It can give you the chills

It may seem counterintuitive, but dehydration can bring on chills. “This occurs because your body starts to limit blood flow to the skin,” says Dr. Podesta. In addition, water holds heat, so if you become hydrated it can be more difficult to regulate your body temperature, which can make you become chilled faster, even when you’re not in a cold environment.

It can cause muscle cramps

A lack of water causes less blood circulation, which can make muscles cramp up, says Ray Casciari, MD, medical director of the La Amistad Family Health Center in Orange, Calif. “The body will protect its vital organs, so it shifts fluid away from muscles and anything that’s not vital,” he says. Muscle cramps can be extremely painful, making muscles feel harder than normal to the touch. Changes in sodium and potassium through sweat loss can also contribute to cramping.

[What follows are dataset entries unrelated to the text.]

Definition logAppendEntries (io : ioenv) (s : logStore) (entries : appendEntries)
    : cres (logStore * Z) :=
  '(s, r) ← logAppend_loop io (Z.to_nat (log_entries_count entries)) 0 (ae_log_entries entries) s;
  if negb (r =? PREZ_OK) then mret (s, PREZ_ERR) else
  if negb (logSync io s =? PREZ_OK) then mret (s, PREZ_ERR) else
  mret (s, PREZ_OK).

(** The new commit index. *)
Definition logCommitIndex (s : logStore) (commit_index leader_commit_index : Z) : Z :=
  if commit_index <? leader_commit_index then
    if leader_commit_index <? logCurrentIndex s then leader_commit_index else logCurrentIndex s
  else commit_index.

(** ** Abstract log

    What the protocol sees of an entry: its term and the two C strings. *)
Record aentry := mkA { a_term : Z; a_name : bytes; a_cmd : bytes }.

Definition view (e : logEntry) : aentry :=
  mkA (term e) (default [] (cstr (commandName e))) (default [] (cstr (command e))).

(** The log as a sequence: element [i] is the entry of index [i+1]. *)
Definition views (s : logStore) : list aentry := (λ en, view (log_entry en)) <$> log_entries s.

(** The append rule of the protocol for the entry of position [i]: keep an entry
    of the same term, replace a conflicting one and everything after it. *)
Definition raft_put (l : list aentry) (i : nat) (a : aentry) : list aentry :=
  match l !! i with
  | Some b => if a_term b =? a_term a then l else take i l ++ [a]
  | None => l ++ [a]
  end.

Fixpoint raft_merge (l : list aentry) (i : nat) (es : list aentry) : list aentry :=
  match es with
  | [] => l
  | a :: es => raft_merge (raft_put l i a) (S i) es
  end.

(** ** Invariant *)

Definition c40 (a : bytes) : Prop := length a = 40%nat /\ is_Some (cstr a).

Record entry_ok (e : logEntry) : Prop := {
  eo_index : in_s64 (index e);
  eo_term : in_s64 (term e);
  eo_name : c40 (commandName e);
  eo_cmd : c40 (command e);
}.

Definition contiguous (s : logStore) : Prop :=
  forall i en, log_entries s !! i = Some en -> index (log_entry en) = Z.of_nat i + 1.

It makes you feel dizzy and foggy

Along with muscles, your brain also gets less blood circulation when you’re low on water, which can make you dizzy, says Dr. Casciari. Additionally, mild dehydration may affect your ability to take on mental tasks and cause you to feel foggy headed, according to a study from the British Journal of Nutrition. Interestingly, a study that appeared in the Journal of Nutrition showed greater mood changes in women than in men, both at rest and during exercise.

It can give you a headache

Dehydration can cause headaches in a couple of different ways. “Lack of water affects your body’s serotonin levels, which can give you headaches,” says Dr. Casciari. In addition, small blood vessels in the brain respond quickly to hydration levels (which is also behind hangover headaches), leading to dull aches and even full-blown migraines. Try downing a glass or two of water the next time you have a headache and you may discover it disappears. You could also eat fruit, which contains a high percentage of water, Dr. Casciari suggests.

It constipates you

Your body needs water to keep things moving through your colon. When you’re not getting enough H2O, your body compensates by withdrawing more fluid from stool, making it harder and more difficult to pass. That said, it’s worth noting that drinking more water when you’re already properly hydrated won’t necessarily relieve constipation caused by other factors, like the medications you’re taking, medical conditions, or a lack of fiber in your diet.

This article originally appeared on Health.com.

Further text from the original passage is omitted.